Asking “how to write?” and “where do ideas come from?” are the wrong questions. Only someone who doesn’t write would think these questions important – like quizzing a surgeon how he knows where best to make the incision. A writer can give advice on technique, discipline, and what to read. Books teach how good writing works.
In 1934, Arnold Samuelson read Ernest Hemingway’s short story “One Trip Across.” It inspired the 22-year-old student to travel across America and seek out the author. He wanted to ask Hemingway for his advice on how best to write.
Samuelson had just finished a course in journalism at the University of Minnesota. He harboured ambitions to be a writer. Packing a bag, he hitch-hiked his way down to Hemingway’s home in Key West. When he arrived, he found the place, like the rest of America, in the grip of the Great Depression. He spent his first night sleeping rough on a dock. During the night, he was woken by a cop who invited Samuelson to sleep in the local jail. He accepted the offer. The next day, feeling refreshed, Samuelson ventured out in the sun to search for his hero’s home.
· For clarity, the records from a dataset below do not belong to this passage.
(** C7, amended: when a step of the [try] block raises and leaves the world
    [w1] (the updates made before the error stay), the tick logs the error,
    nudges the usage of [gpu], [proc], [ram] and [cpu], in that order, by
    [(random - 0.5) * 10], clamps it to [10,90] and rounds it, leaves [disk]
    alone, and renders.  The metrics so simulated are what the tick leaves
    stored however the render ends.  When every element of the page has a
    style the tick ends normally, with every value element showing the new
    usage.  (An error raised by the render of the [catch] block is not
    caught.) *)
Theorem tick_falls_back (w w1 : World) (ugpu uproc uram ucpu r1 r2 r3 r4 : Q)
    (rest : list Q) :
  try_block w = Some (Throw, w1) →
  usage Gpu (performanceData w1) = Num ugpu →
  usage Proc (performanceData w1) = Num uproc →
  usage Ram (performanceData w1) = Num uram →
  usage Cpu (performanceData w1) = Num ucpu →
  randoms (page w1) = r1 :: r2 :: r3 :: r4 :: rest →
  let w2 := fallen_back ugpu uproc uram ucpu r1 r2 r3 r4 w1 in
  updatePerformanceMetrics w = updateUI w2 ∧
  usage Gpu (performanceData w2) = Num (nudged 10 10 90 ugpu r1) ∧
  usage Proc (performanceData w2) = Num (nudged 10 10 90 uproc r2) ∧
  usage Ram (performanceData w2) = Num (nudged 10 10 90 uram r3) ∧
  usage Cpu (performanceData w2) = Num (nudged 10 10 90 ucpu r4) ∧
  (∀ u r, ∃ z : Z, nudged 10 10 90 u r = inject_Z z ∧ (10 ≤ z ≤ 90)%Z) ∧
  reading Disk (performanceData w2) = reading Disk (performanceData w1) ∧
  console (page w2) =
    console (page w1) ++ ["[v0] Error updating metrics, using simulated data"] ∧
  (∀ c w3, updatePerformanceMetrics w = Some (c, w3) →
     performanceData w3 = performanceData w2) ∧
  (styled (page w1) → comparable (usage Disk (performanceData w1)) →
     updatePerformanceMetrics w = Some (Normal tt, rendered w2) ∧
     ∀ m, shows m (usage m (performanceData w2)) (page (rendered w2))).
Proof.
  intros Htry Hgpu Hproc Hram Hcpu Hrandoms w2.
  assert (updatePerformanceMetrics w = updateUI w2) as Htick.
  { unfold updatePerformanceMetrics, try_catch. rewrite Htry.
    by apply (catch_block_run w1 ugpu uproc uram ucpu r1 r2 r3 r4 rest). }
  assert (usage Gpu (performanceData w2) = Num (nudged 10 10 90 ugpu r1)) as Hgpu2.
  { unfold w2, fallen_back. read_usage. }
  assert (usage Proc (performanceData w2) = Num (nudged 10 10 90 uproc r2)) as Hproc2.
  { unfold w2, fallen_back. read_usage. }
  assert (usage Ram (performanceData w2) = Num (nudged 10 10 90 uram r3)) as Hram2.
  { unfold w2, fallen_back. read_usage. }
  assert (usage Cpu (performanceData w2) = Num (nudged 10 10 90 ucpu r4)) as Hcpu2.
  { unfold w2, fallen_back. read_usage. }
  assert (reading Disk (performanceData w2) = reading Disk (performanceData w1))
    as Hdisk.
  { unfold w2, fallen_back. read_usage. reflexivity. }
  repeat (split; [done|]).
  split; [intros u r; by apply (nudged_between 10 90)|].
  split; [exact Hdisk|]. split; [reflexivity|]. split.
  { intros c w3. rewrite Htick. intros Hrun.
    by apply updateUI_same in Hrun as (Hpd & _). }
  intros [Hels Hinds] Hcmp. rewrite Htick. split; [|intros m; apply rendered_shows].
  apply updateUI_run.
  - split; [exact Hels|exact Hinds].
  - intros []; rewrite ?Hgpu2, ?Hproc2, ?Hram2, ?Hcpu2;
      try apply comparable_Num.
    unfold usage. by rewrite Hdisk.
Qed.

Lemma tick_falls_back_witness :
  let w1 := example_world [] (take 4 example_randoms) in
  let w2 :=
    fallen_back 45 32 67 28 (fl 0.1) (fl 0.2) (fl 0.9) (fl 0.3) w1 in
  updatePerformanceMetrics (example_world [None] (take 4 example_randoms)) =
    Some (Normal tt, rendered w2) ∧
  usage Gpu (performanceData w2) = Num (nudged 10 10 90 45 (fl 0.1)).
Proof.
  intros w1 w2.
  destruct (tick_falls_back (example_world [None] (take 4 example_randoms)) w1
              45 32 67 28 (fl 0.1) (fl 0.2) (fl 0.9) (fl 0.3) []
              eq_refl eq_refl eq_refl eq_refl eq_refl eq_refl)
    as (_ & Hgpu & _ & _ & _ & _ & _ & _ & _ & Hrender).
  split; [|exact Hgpu].
  apply Hrender; [apply styled_example_page|apply comparable_Num].
Defined.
When I knocked on the front door of Ernest Hemingway’s house in Key West, he came out and stood squarely in front of me, squinty with annoyance, waiting for me to speak. I had nothing to say. I couldn’t recall a word of my prepared speech. He was a big man, tall, narrow-hipped, wide-shouldered, and he stood with his feet spread apart, his arms hanging at his sides. He was crouched forward slightly with his weight on his toes, in the instinctive poise of a fighter ready to hit.
Hemingway asked what he wanted. Samuelson explained how he had read “One Trip Across” in Cosmopolitan, and wanted to talk with him about it. Hemingway thought for a moment, then told the youngster to come back next day at one-thirty sharp.
The following day Samuelson arrived early. Hemingway was seated on his porch waiting for him. They started talking about writing. Hemingway said:
“The most important thing I’ve learned about writing is never write too much at a time,” Hemingway said, tapping my arm with his finger. “Never pump yourself dry. Leave a little for the next day. The main thing is to know when to stop. Don’t wait till you’ve written yourself out. When you’re still going good and you come to an interesting place and you know what’s going to happen next, that’s the time to stop. Then leave it alone and don’t think about it; let your subconscious mind do the work. The next morning, when you’ve had a good sleep and you’re feeling fresh, rewrite what you wrote the day before. When you come to the interesting place and you know what is going to happen next, go on from there and stop at another high point of interest. That way, when you get through, your stuff is full of interesting places and when you write a novel you never get stuck and you make it interesting as you go along.
They then talked about books, Hemingway asked:
“Ever read War and Peace? That’s a damned good book. You ought to read it. We’ll go up to my workshop and I’ll make out a list you ought to read.”
In the cool of the house, Hemingway wrote down a list of fourteen books and two short stories which he suggested a young writer should read:
The Blue Hotel by Stephen Crane
The Open Boat by Stephen Crane
Madame Bovary by Gustave Flaubert
Dubliners by James Joyce
The Red and the Black by Stendhal
Of Human Bondage by Somerset Maugham
Anna Karenina by Leo Tolstoy
War and Peace by Leo Tolstoy
Buddenbrooks by Thomas Mann
Hail and Farewell by George Moore
The Brothers Karamazov by Fyodor Dostoyevsky
The Oxford Book of English Verse
The Enormous Room by E.E. Cummings
Wuthering Heights by Emily Bronte
Far Away and Long Ago by W.H. Hudson
The American by Henry James
Hemingway gave Samuelson a collection of Stephen Crane’s short stories, and a copy of A Farewell to Arms. When Hemingway heard Samuelson was sleeping at the town jail, he invited him to sleep on his 38-foot cabin cruiser Pilar. He said he needed someone to keep it in good condition.
Over the next year, Samuelson worked for Hemingway, travelling with him to the Florida Keys and Cuba. He later published a memoir based on his experiences, With Hemingway: A Year in Key West and Cuba.